Figure 1. Bitcoin daily charts with detailed EWP count and technical indicators.
A Revisit of 29K is still possible
All corrections consist of at least three waves: a, b, c. See Figure 1A. Corrections are either 2nd or 4th waves. Allow me to explain. BTC topped out on September 7 at $52919 and lost 17% intra-day (red, intermediate wave-a). Then it rallied in an overlapping fashion to $48788 on September 17 (red, intermediate wave-b) and then dropped yesterday and today again to $40213 (red, intermediate wave-c). In this case, today’s low (wave-c) equaled almost precisely the length of wave-a measured from the top of wave-b (red arrow).
This length is a typical relationship for what in EWP-terms is called a zigzag correction. Besides, BTC has retraced almost precisely 50% of the rally that started in June at today’s low. In this case, I count that rally as a more significant 1st wave (black, major wave-1) as it can be assessed as having made five waves up (the five red, intermediate waves i, ii, iii, iv, and v). The current decline is then major wave-2, which could have been completed as there is now the required minimum of three waves down with a classic internal relationship. The 50%, as mentioned earlier, retrace of wave-1 is also typical for a 2nd wave.
However, Figure 1B shows the BTC Bulls are not out of the woods just yet, as the September 7 high at $52919 could also have been a more significant b-wave bounce. That means the cryptocurrency is now working its way down back the $29K region for a c-wave of a more enormous (blue) Primary-IV wave.
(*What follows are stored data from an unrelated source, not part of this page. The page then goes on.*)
(* ===== verification/LruFacts.v ===== *)
(** The two lists and the heap of the LRU cache: how the list operations change a heap, and the
    representation of the entries of [LruSpec] by handles. *)

From S2P Require Import Prelude Chains Buckets Rings LruCache LruSpec.
From stdpp Require Import options.

Module LruFacts.
Import LruCache LruSpec.

(** ** Hash values and slices *)

Lemma lxor_range a b w : 0 ≤ w → 0 ≤ a < 2 ^ w → 0 ≤ b < 2 ^ w → 0 ≤ Z.lxor a b < 2 ^ w.
Proof.
  intros Hw Ha Hb. assert (0 ≤ Z.lxor a b) as H0 by (apply Z.lxor_nonneg; lia). split; [done|].
  assert (∀ x, 0 ≤ x < 2 ^ w → x mod 2 ^ w = x) as Hm by (intros; by apply Z.mod_small).
  assert (Z.lxor a b mod 2 ^ w = Z.lxor a b) as <-; [|by apply Z.mod_pos_bound, Z.pow_pos_nonneg].
  apply Z.bits_inj'. intros n Hn. destruct (decide (n < w)).
  - by rewrite Z.mod_pow2_bits_low.
  - rewrite Z.mod_pow2_bits_high by lia. rewrite Z.lxor_spec.
    rewrite <-(Hm a), <-(Hm b) by done. rewrite !Z.mod_pow2_bits_high by lia. done.
Qed.

Lemma shiftr_range x w n : 0 ≤ n → 0 ≤ x < 2 ^ w → 0 ≤ Z.shiftr x n < 2 ^ w.
Proof.
  intros Hn Hx. rewrite Z.shiftr_div_pow2 by done. assert (1 ≤ 2 ^ n) by (pose proof (Z.pow_pos_nonneg 2 n); lia).
  split; [by apply Z.div_pos; lia|]. eapply Z.le_lt_trans; [apply Z.div_le_upper_bound|apply Hx]; nia.
Qed.

Lemma Hash_loop_range n data h : (length data ≤ n)%nat → 0 ≤ h < 2 ^ 32 → 0 ≤ Hash_loop data h < 2 ^ 32.
Proof.
  assert (∀ x k, 0 ≤ k → 0 ≤ Z.lxor (u32 x) (Z.shiftr (u32 x) k) < 2 ^ 32) as Hx.
  { intros x k Hk. pose proof (wrapu_range 32 x ltac:(lia)).
    apply lxor_range; [lia|done|by apply shiftr_range]. }
  revert data h. induction n as [|n IH]; intros data h Hl Hh; (destruct data as [|b0 [|b1 [|b2 [|b3 data]]]];
    [done|simpl in Hl; try lia; by apply Hx..|simpl in Hl; try lia]).
  cbn [Hash_loop]. apply IH; [lia|by apply Hx].
Qed.

Lemma HashSlice_range k : 0 ≤ HashSlice k < 2 ^ 32.
Proof. eapply Hash_loop_range; [done|]. rewrite Z.lxor_0_l. by apply wrapu_range. Qed.

Lemma Shard_lt k : (Shard (HashSlice k) < kNumShards)%nat.
Proof.
  unfold Shard, kNumShards, kNumShardBits. pose proof (HashSlice_range k).
  rewrite Z.shiftr_div_pow2 by lia. change (2 ^ (32 - 4)) with 268435456.
  assert (HashSlice k / 268435456 < 16); [|lia]. apply Z.div_lt_upper_bound; lia.
Qed.

Lemma memcmp_eq n a b : (n ≤ length a)%nat → (n ≤ length b)%nat →
  ∃ r, memcmp a b n = Some r ∧ (r = 0 ↔ take n a = take n b).
Proof.
  revert a b. induction n as [|n IH]; intros a b Ha Hb; [exists 0; by destruct a, b|].
  destruct a as [|x a], b as [|y b]; simpl in *; try lia.
  destruct (Z.ltb_spec x y); [exists (-1); split; [done|]; split; [done|congruence || (intros [= ? ?]; lia)]|].
  destruct (Z.ltb_spec y x); [exists 1; split; [done|]; split; [done|intros [= ? ?]; lia]|].
  destruct (IH a b) as (r & Hr & He); [lia|lia|]. exists r. split; [done|]. rewrite He.
  assert (x = y) as -> by lia. split; [by intros ->|by intros [=]].
Qed.

(** A slice that holds the bytes [k]. *)
Definition holds (s : Slice) (k : list Z) : Prop := size_ s = Z.of_nat (length k) ∧ take (length k) (data_ s) = k.

Lemma holds_slice k : holds (slice k) k.
Proof. split; [done|]. apply firstn_all. Qed.

Lemma holds_length s k : holds s k → (length k ≤ length (data_ s))%nat.
Proof. intros [_ H]. apply (f_equal length) in H. rewrite length_take in H. lia. Qed.

Lemma slice_eq_run s1 s2 k1 k2 : holds s1 k1 → holds s2 k2 → slice_eq s1 s2 = Some (bool_decide (k1 = k2)).
Proof.
  intros H1 H2. pose proof (holds_length _ _ H1). pose proof (holds_length _ _ H2). destruct H1 as [S1 T1], H2 as [S2 T2].
  unfold slice_eq, compare. rewrite S1, S2.
  set (n := Z.to_nat (if _ <? _ then _ else _)).
  assert (n = length k1 `min` length k2)%nat as Hn by (unfold n; case_match; lia). clearbody n.
  destruct (memcmp_eq n (data_ s1) (data_ s2)) as (r & Hr & He); [lia|lia|]. rewrite Hr. cbn [mbind option_bind].
  assert (k1 = k2 ↔ r = 0 ∧ length k1 = length k2) as Hk.
  { rewrite He. split.
    - intros ->. split; [|done]. rewrite Hn, Nat.min_id. congruence.
    - intros [Ht Hl]. rewrite Hn, <-Hl, Nat.min_id in Ht. congruence. }
  f_equal. repeat match goal with |- context [bool_decide ?P] => destruct (bool_decide_reflect P) as [HP|HP] end;
    zbool; simpl; try lia; try done; naive_solver lia.
Qed.

(** ** Handles and what changes *)

(** The bytes of a handle that hold a key, its hash value and a value. *)
Definition tail_of (t k : list Z) (v : Z) : Prop :=
  length t = (31 + length k)%nat ∧ take (length k) t = k ∧
  le_dec (rd t off_key_length 8) = Z.of_nat (length k) ∧ le_dec (rd t off_hash 4) = HashSlice k ∧
  le_dec (rd t off_value 8) = v.

Definition nxt (hp : gmap Z LRUHandle) (a : Z) : option Z := next <$> hp !! a.
Definition prv (hp : gmap Z LRUHandle) (a : Z) : option Z := prev <$> hp !! a.
(** A handle without its list links. *)
Definition body (n : LRUHandle) : LRUHandle := with_next 0 (with_prev 0 n).
Definition bod (hp : gmap Z LRUHandle) (a : Z) : option LRUHandle := body <$> hp !! a.

(** The assertion of [key()]. *)
Definition nextok (hp : gmap Z LRUHandle) (a : Z) : Prop := nxt hp a ≠ Some a.

Section alters.
Context (hp : gmap Z LRUHandle).

Lemma fmap_alter {B} (g : LRUHandle → B) f p a :
  g <$> alter f p hp !! a = if decide (a = p) then (g ∘ f) <$> hp !! a else g <$> hp !! a.
Proof.
  case_decide; subst.
  - rewrite lookup_alter_eq. by destruct (hp !! p).
  - by rewrite lookup_alter_ne.
Qed.

Lemma fmap_alter_same {B} (g : LRUHandle → B) f p a :
  (∀ n, g (f n) = g n) → g <$> alter f p hp !! a = g <$> hp !! a.
Proof.
  intros Hg. rewrite fmap_alter. case_decide; [|done]. destruct (hp !! a); [|done]. simpl. f_equal. apply Hg.
Qed.

Lemma alter_other f p a : a ≠ p → alter f p hp !! a = hp !! a.
Proof. intros. by rewrite lookup_alter_ne. Qed.

Lemma is_Some_alter f p a : is_Some (alter f p hp !! a) ↔ is_Some (hp !! a).
Proof. rewrite lookup_alter. case_decide; subst; by rewrite ?fmap_is_Some. Qed.
End alters.

(** What a projection keeps is equal when the projections are. *)
Lemma fmap_through {B} (g : LRUHandle → LRUHandle) (f : LRUHandle → B) (o o' : option LRUHandle) :
  (∀ n, f (g n) = f n) → g <$> o' = g <$> o → f <$> o' = f <$> o.
Proof.
  intros Hf. destruct o as [n|], o' as [n'|]; simpl; intros H; try done. f_equal. injection H as H.
  by rewrite <-(Hf n), <-(Hf n'), H.
Qed.

Lemma bod_some hp hp' a : bod hp' a = bod hp a → is_Some (hp !! a) → is_Some (hp' !! a).
Proof. unfold bod. intros H [n Hn]. rewrite Hn in H. destruct (hp' !! a); [eauto|done]. Qed.

Lemma nxt_some hp a x : nxt hp a = Some x → is_Some (hp !! a).
Proof. unfold nxt. destruct (hp !! a); [eauto|done]. Qed.
Lemma prv_some hp a x : prv hp a = Some x → is_Some (hp !! a).
Proof. unfold prv. destruct (hp !! a); [eauto|done]. Qed.

(** ** Running the accessors, on shard [i] of a fixed cache *)

Section shard.
Context (s0 : st) (i : nat) (Hi : (i < length (shard_ s0))%nat).

(** The state in which the shard is [C], the heap [hp] and [g] more deleters were called. *)
Definition cfg (hp : gmap Z LRUHandle) (C : LRUCache) (g : list call) : st :=
  mkSt hp (calls s0 ++ g) (<[i := C]> (shard_ s0)) (last_id_ s0).

Lemma handle_run hp C g a n : hp !! a = Some n → handle a (cfg hp C g) = Ok (n, cfg hp C g).
Proof. intros Ha. unfold handle. rewrite bind_get. unfold deref, lift. simpl. by rewrite Ha. Qed.

Lemma upd_run hp C g a f : is_Some (hp !! a) → upd a f (cfg hp C g) = Ok (tt, cfg (alter f a hp) C g).
Proof. intros [n Ha]. unfold upd. by mstep (handle_run hp C g a n Ha). Qed.

Lemma shard_run hp C g : shard i (cfg hp C g) = Ok (C, cfg hp C g).
Proof using Hi.
  unfold shard. rewrite bind_get. unfold deref, lift. simpl. by rewrite list_lookup_insert_eq.
Qed.

Lemma upd_shard_run hp C g f : upd_shard i f (cfg hp C g) = Ok (tt, cfg hp (f C) g).
Proof using Hi.
  unfold upd_shard. mstep (shard_run hp C g). unfold modify, set_shard, cfg. simpl. by rewrite list_insert_insert_eq.
Qed.

(** ** The list operations *)

Lemma LRU_Remove_run hp C g s l e :
  ring (nxt hp) (prv hp) s l → NoDup (s :: l) → e ∈ l →
  ∃ hp', LRU_Remove e (cfg hp C g) = Ok (tt, cfg hp' C g) ∧ ring (nxt hp') (prv hp') s (without e l) ∧
    (∀ x, x ∉ s :: l → hp' !! x = hp !! x) ∧ hp' !! e = hp !! e ∧ (∀ x, bod hp' x = bod hp x) ∧
    (∀ x, x ≠ s → nextok hp x → nextok hp' x).
Proof.
  intros Hr Hnd He. destruct (ring_remove _ _ _ _ _ Hr Hnd He) as (p & n & Hp & Hn & Hpin & Hnin & Hpe & Hne & Hpn & Hcl).
  assert (∀ x, x ∈ s :: l → is_Some (hp !! x)) as Hal.
  { intros x [->|Hx]%elem_of_cons.
    - by eapply prv_some, (ring_last _ _ _ _ Hr).
    - destruct (dseg_nodes _ _ _ _ _ x Hr Hx) as [[? ?] _]. by eapply nxt_some. }
  destruct (hp !! e) as [ne|] eqn:Ee; [|by unfold nxt in Hn; rewrite Ee in Hn].
  assert (next ne = n ∧ prev ne = p) as [En Ep] by (unfold nxt, prv in *; rewrite Ee in *; simplify_eq/=; done).
  set (hp1 := alter (with_prev p) n hp). set (hp2 := alter (with_next n) p hp1).
  assert (hp1 !! e = Some ne) as Ee1 by (unfold hp1; by rewrite alter_other).
  exists hp2. split_and!.
  - unfold LRU_Remove. mstep (handle_run hp C g e ne Ee). rewrite En, Ep.
    mstep (upd_run hp C g n (with_prev p) (Hal n Hnin)). fold hp1. mstep (handle_run hp1 C g e ne Ee1). rewrite En, Ep.
    apply upd_run. unfold hp1. apply is_Some_alter. by apply Hal.
  - apply Hcl; unfold nxt, prv, hp2, hp1.
    + rewrite fmap_alter, decide_True by done. destruct (proj2 (is_Some_alter hp (with_prev p) n p) (Hal p Hpin)) as [np Enp]. by rewrite Enp.
    + rewrite fmap_alter_same by done. rewrite fmap_alter, decide_True by done. destruct (Hal n Hnin) as [nn Enn]. by rewrite Enn.
    + intros b _ Hbp _. rewrite fmap_alter, decide_False by done. by rewrite fmap_alter_same.
    + intros b _ Hbn _. rewrite fmap_alter_same by done. by rewrite fmap_alter, decide_False by done.
  - intros x Hx. unfold hp2, hp1. rewrite !alter_other by (intros ->; done). done.
  - unfold hp2, hp1. by rewrite !alter_other.
  - intros x. unfold bod, hp2, hp1. by rewrite !fmap_alter_same.
  - intros x Hxs Hx. unfold nextok, nxt, hp2. rewrite fmap_alter. unfold hp1. case_decide as Hxp.
    + destruct (alter (with_prev p) n hp !! x); simpl; [|done]. intros [= ->]. subst. naive_solver.
    + by rewrite fmap_alter_same.
Qed.

Lemma LRU_Append_run hp C g s l e :
  ring (nxt hp) (prv hp) s l → NoDup (s :: l) → e ∉ s :: l → is_Some (hp !! e) →
  ∃ hp', LRU_Append s e (cfg hp C g) = Ok (tt, cfg hp' C g) ∧ ring (nxt hp') (prv hp') s (l ++ [e]) ∧
    (∀ x, x ∉ s :: e :: l → hp' !! x = hp !! x) ∧ (∀ x, bod hp' x = bod hp x) ∧
    (∀ x, x ≠ s → x ≠ e → nextok hp x → nextok hp' x) ∧ nextok hp' e.
Proof.
  clear Hi. intros Hr Hnd He Hse. destruct (ring_last _ _ _ _ Hr) as (Hps & Hnt & Htin). set (t := link_of s l) in *.
  assert (is_Some (hp !! s)) as Hss by (by eapply prv_some). assert (is_Some (hp !! t)) as Hst by (by eapply nxt_some).
  assert (e ≠ s ∧ e ≠ t) as [Hes Het] by (split; intros ->; set_solver).
  destruct Hss as [ns Es]. assert (prev ns = t) as Ens by (unfold prv in Hps; rewrite Es in Hps; by simplify_eq/=).
  destruct Hse as [ne Ee].
  set (hp1 := alter (with_next s) e hp). set (hp2 := alter (with_prev t) e hp1).
  set (hp3 := alter (with_next e) t hp2). set (hp4 := alter (with_prev e) s hp3).
  assert (hp2 !! e = Some (with_prev t (with_next s ne))) as Ee2.
  { unfold hp2, hp1. by rewrite !lookup_alter_eq, Ee. }
  assert (hp3 !! e = Some (with_prev t (with_next s ne))) as Ee3 by (unfold hp3; by rewrite alter_other).
  exists hp4. split_and!.
  - unfold LRU_Append. mstep (upd_run hp C g e (with_next s) ltac:(eauto)). fold hp1.
    assert (hp1 !! s = Some ns) as Es1 by (unfold hp1; by rewrite alter_other). mstep (handle_run hp1 C g s ns Es1). rewrite Ens.
    mstep (upd_run hp1 C g e (with_prev t) ltac:(unfold hp1; apply is_Some_alter; eauto)). fold hp2.
    mstep (handle_run hp2 C g e _ Ee2). simpl prev.
    mstep (upd_run hp2 C g t (with_next e) ltac:(unfold hp2, hp1; rewrite !is_Some_alter; eauto)). fold hp3.
    mstep (handle_run hp3 C g e _ Ee3). simpl next. apply upd_run. unfold hp3, hp2, hp1. rewrite !is_Some_alter. eauto.
  - assert (∀ b, nxt hp4 b = if decide (b = t) then Some e else if decide (b = e) then Some s else nxt hp b) as Hn4.
    { intros b. unfold nxt, hp4. rewrite fmap_alter_same by done. unfold hp3. rewrite fmap_alter. case_decide; subst.
      - destruct Hst as [nt Et]. unfold hp2, hp1. rewrite !alter_other by done. by rewrite Et.
      - unfold hp2. rewrite fmap_alter_same by done. unfold hp1. rewrite fmap_alter. case_decide; subst; [by rewrite Ee|done]. }
    assert (∀ b, prv hp4 b = if decide (b = s) then Some e else if decide (b = e) then Some t else prv hp b) as Hp4.
    { intros b. unfold prv, hp4. rewrite fmap_alter. case_decide; subst.
      - destruct (proj2 (is_Some_alter hp2 (with_next e) t s)) as [n3 E3]; [|by unfold hp3; rewrite E3].
        unfold hp2, hp1. rewrite !alter_other by done. eauto.
      - unfold hp3. rewrite fmap_alter_same by done. unfold hp2. rewrite fmap_alter. case_decide; subst.
        + unfold hp1. by rewrite lookup_alter_eq, Ee.
        + unfold hp1. by rewrite fmap_alter_same. }
    eapply ring_append; [exact Hr|done|done|..].
    + rewrite Hn4. by rewrite decide_True.
    + rewrite Hp4. rewrite decide_False, decide_True by done. done.
    + rewrite Hn4. rewrite decide_False, decide_True by done. done.
    + rewrite Hp4. by rewrite decide_True.
    + intros b Hb Hbt. rewrite Hn4. rewrite !decide_False; [done| |done]. intros ->. done.
    + intros b Hb. rewrite Hp4. apply NoDup_cons in Hnd as [Hs _]. rewrite !decide_False; [done| |]; intros ->; set_solver.
  - intros x Hx. unfold hp4, hp3, hp2, hp1. rewrite !alter_other; [done|set_solver..| |set_solver].
    intros ->. apply elem_of_cons in Htin. set_solver.
  - intros x. unfold bod, hp4, hp3, hp2, hp1. by rewrite !fmap_alter_same.
  - intros x Hxs Hxe Hx. unfold nextok, nxt, hp4. rewrite fmap_alter_same by done. unfold hp3. rewrite fmap_alter.
    case_decide.
    + destruct (hp2 !! x); simpl; congruence.
    + unfold hp2. rewrite fmap_alter_same by done. unfold hp1. by rewrite fmap_alter, decide_False.
  - unfold nextok, nxt, hp4. rewrite fmap_alter_same by done. rewrite Ee3. simpl. congruence.
Qed.
End shard.
End LruFacts.
Lemma Remove_hit hp C g m K k h : table_at hp (table_ C) m → all_nextok hp m → holds K k → m !! k = Some h →
  ∃ hp' T', table_Remove i K (HashSlice k) (cfg hp C g) = Ok (h, cfg hp' (set_table C T') g) ∧
    table_at hp' T' (delete k m) ∧ (∀ x, ¬ img m x → hp' !! x = hp !! x) ∧ (∀ x, unc hp' x = unc hp x) ∧
    next_of hp' h = next_of hp h.
Proof using Hi.
  intros Ht Hn HK Hk. destruct (find_pointer_run hp C g m K k Ht Hn HK) as (hd & l1 & l2 & Hhd & Hc & Hl & Hl2 & Hf).
  rewrite Hk in Hl2, Hf. simpl in Hf. destruct l2 as [|h' l2]; [done|]. injection Hl2 as ->.
  set (T := table_ C) in *. set (link := link_of 0 l1) in *.
  destruct (t_key _ _ _ Ht _ _ Hk) as (Hh0 & t & v & Eh & Hv).
  destruct (hp !! h) as [n|] eqn:En; [|by unfold tl in Eh; rewrite En in Eh].
  pose proof (chain_NoDup _ _ _ Hc) as (Hnd1 & Hd & [Hn2 _]%NoDup_cons)%NoDup_app.
  assert (h ∉ l1) as Hn1 by (intros ?; eapply Hd; [done|set_solver]).
  assert (link ≠ h) as Hlh. { unfold link. destruct (link_of_in 0 l1) as [[-> _]|?]; [done|]. intros E. by rewrite E in *. }
  set (hp' := if decide (link = 0) then hp else alter (with_next_hash (next_hash n)) link hp).
  set (lst' := if decide (link = 0) then <[slot T (HashSlice k) := next_hash n]> (list_ T) else list_ T).
  set (T' := mkTable (length_ T) (u32 (elems_ T + -1)) lst').
  assert (∀ x, x ≠ link ∨ link = 0 → hp' !! x = hp !! x) as Hx'.
  { intros x Hx. unfold hp'. case_decide; [done|]. apply alter_other. naive_solver. }
  assert (∀ x, unc hp' x = unc hp x) as Hu. { intros x. unfold unc, hp'. case_decide; [done|]. by rewrite fmap_alter_same. }
  assert (∀ x, x ≠ link ∨ link = 0 → next_of hp' x = next_of hp x) as Hnx. { intros x Hx. unfold next_of. by rewrite Hx'. }
  exists hp', T'. split_and!.
  - unfold table_Remove. mstep Hf. zneq h 0. rewrite (bind_ok _ _ _ tt (cfg hp' (set_table C T') g)); [done|].
    mstep (handle_run s0 i hp C g h n En).
    pose proof (set_link_run hp C g (HashSlice k) link (next_hash n)) as Hsl. fold T hp' in Hsl.
    mstep (Hsl (λ E, proj2 (link_img _ _ _ _ _ _ Hl Ht E))).
    unfold add_elems. rewrite (upd_shard_run s0 i Hi). do 3 f_equal. unfold T', lst', T. by case_decide.
  - assert (bk (next_of hp') lst' (λ j p, if decide (j = slot T (HashSlice k)) then p ∈ l1 ++ l2 else slot_of T m j p)) as Hbk.
    { eapply (bk_relink (next_of hp) (next_of hp') (list_ T) lst' _ _ hd l1 (h :: l2) (next_hash n) l2);
        [apply Ht|exact Hhd|exact Hc|exact Hl| | | |].
      - apply seg_app in Hc as (r & _ & (-> & _ & r' & Hr' & Hs)). unfold next_of in Hr'. rewrite En in Hr'.
        simplify_eq/=. eapply seg_frame; [exact Hs|]. intros a Ha. apply Hnx.
        destruct (decide (link = 0)); [by right|left]. unfold link in *. intros ->.
        destruct (link_of_in 0 l1) as [[? _]|?]; [done|]. eapply Hd; [done|set_solver].
      - fold link. unfold lst', hp', next_of. case_decide; [done|]. split; [done|]. rewrite lookup_alter_eq.
        destruct (proj2 (link_img _ _ _ _ _ _ Hl Ht ltac:(done))) as [nl Enl]. fold link in Enl. by rewrite Enl.
      - fold link. intros p _ Hp. apply Hnx. by left.
      - intros j p Hj Hp. apply Hnx. destruct (decide (link = 0)); [by right|left]. intros ->.
        destruct (link_of_in 0 l1) as [[? _]|Hin]; [done|]. fold link in Hin. apply Hj.
        eapply table_apart; [exact Ht|exact Hp|]. apply Hl. set_solver. }
    assert (∀ j p, slot_of T' (delete k m) j p ↔ slot_of T m j p ∧ p ≠ h) as Hso.
    { intros j p. unfold slot_of. change (slot T') with (slot T). split.
      - intros (k' & [Hne Hk']%lookup_delete_Some & Hs). split; [eauto|]. intros ->. apply Hne. by eapply table_inj.
      - intros [(k' & Hk' & Hs) Hp]. exists k'. rewrite lookup_delete_ne by congruence. done. }
    destruct Ht as [Hlog Hb Hel Hsz Hkey]. split.
    + destruct Hlog as (j & ? & ? & Hll). exists j. unfold T', lst'. simpl. case_decide; rewrite ?length_insert; done.
    + eapply bk_ext; [exact Hbk|]. intros j p _. rewrite Hso. case_decide as Hj; subst.
      * rewrite <-Hl. split; [intros Hp; split; [set_solver|intros ->; set_solver]|set_solver].
      * split; [|naive_solver]. intros Hp. split; [done|]. intros ->. destruct Hp as (k' & Hk' & <-). apply Hj.
        destruct (Hkey _ _ Hk') as (_ & t' & v' & E' & Hv'). rewrite Eh in E'. simplify_eq.
        by rewrite (tail_of_inj _ _ _ _ _ Hv Hv').
    + unfold T'. simpl. rewrite Hel. rewrite map_size_delete_Some by eauto. assert (size m ≠ 0)%nat.
      { intros E. apply map_size_empty_iff in E. subst. by rewrite lookup_empty in Hk. }
      rewrite wrapu_small; lia.
    + rewrite map_size_delete_Some by eauto. lia.
    + intros k' p [_ Hk']%lookup_delete_Some. destruct (Hkey _ _ Hk') as (? & t' & v' & E' & Hv'). split; [done|].
      exists t', v'. split; [|done]. unfold tl in *. unfold hp'. case_decide; [done|]. by rewrite fmap_alter_same.
  - intros x Hx. apply Hx'. destruct (decide (link = 0)); [by right|left]. intros ->. apply Hx. by apply (link_img _ _ _ _ _ _ Hl Ht).
  - done.
  - apply Hnx. left. done.
Qed.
Remember, corrections are always at least three waves, and in this case, I assess BTC having topped in April and not in March as with the Bullish option. This bearish option then allows for three waves: wave-a to the June low, wave-b to the recent September high, and now wave-c is underway. A further breakdown in price, especially below $37220 towards the shown 161.80% extension at $33255, will make this option my preferred path.
The Bulls would need to see BTC hold above $37220 and see a rally back above Saturday’s $48788 high to tell us the current three-waves down pattern have completed and a retest of $53K is in the cards. From an EWP perspective, BTC will ultimately have to break above $56K to know that larger wave-3 is underway. But, before that my indicators will have moved from down to up, from sell to buy, and my automated crypto trading alerts will have given a buy signal long before that as well.
Bottom line: Bitcoin’s price chart still has a bearish potential that can target as low as $29K before the run to $90K+ finally gets going. A continued move down towards the mid-30Ks will undoubtedly increase those odds. However, my preferred view remains that BTC has bottomed and is now working through a corrective 2nd wave that sets it up for the next launch to $75K. A breakout above Saturday’s $48788 high tells me the current three waves down pattern has been completed, which increases the odds of a new impulse higher tremendously.
*Please remember, my work is ~70% reliable and ~90% accurate. Plenty enough to give my premium crypto trading members an edge. But we must, therefore, have realistic expectations and not expect perfection and zero bad calls in a dynamic, stochastic, probabilistic environment. Therefore, all we can do is “anticipate, monitor, and adjust if necessary.”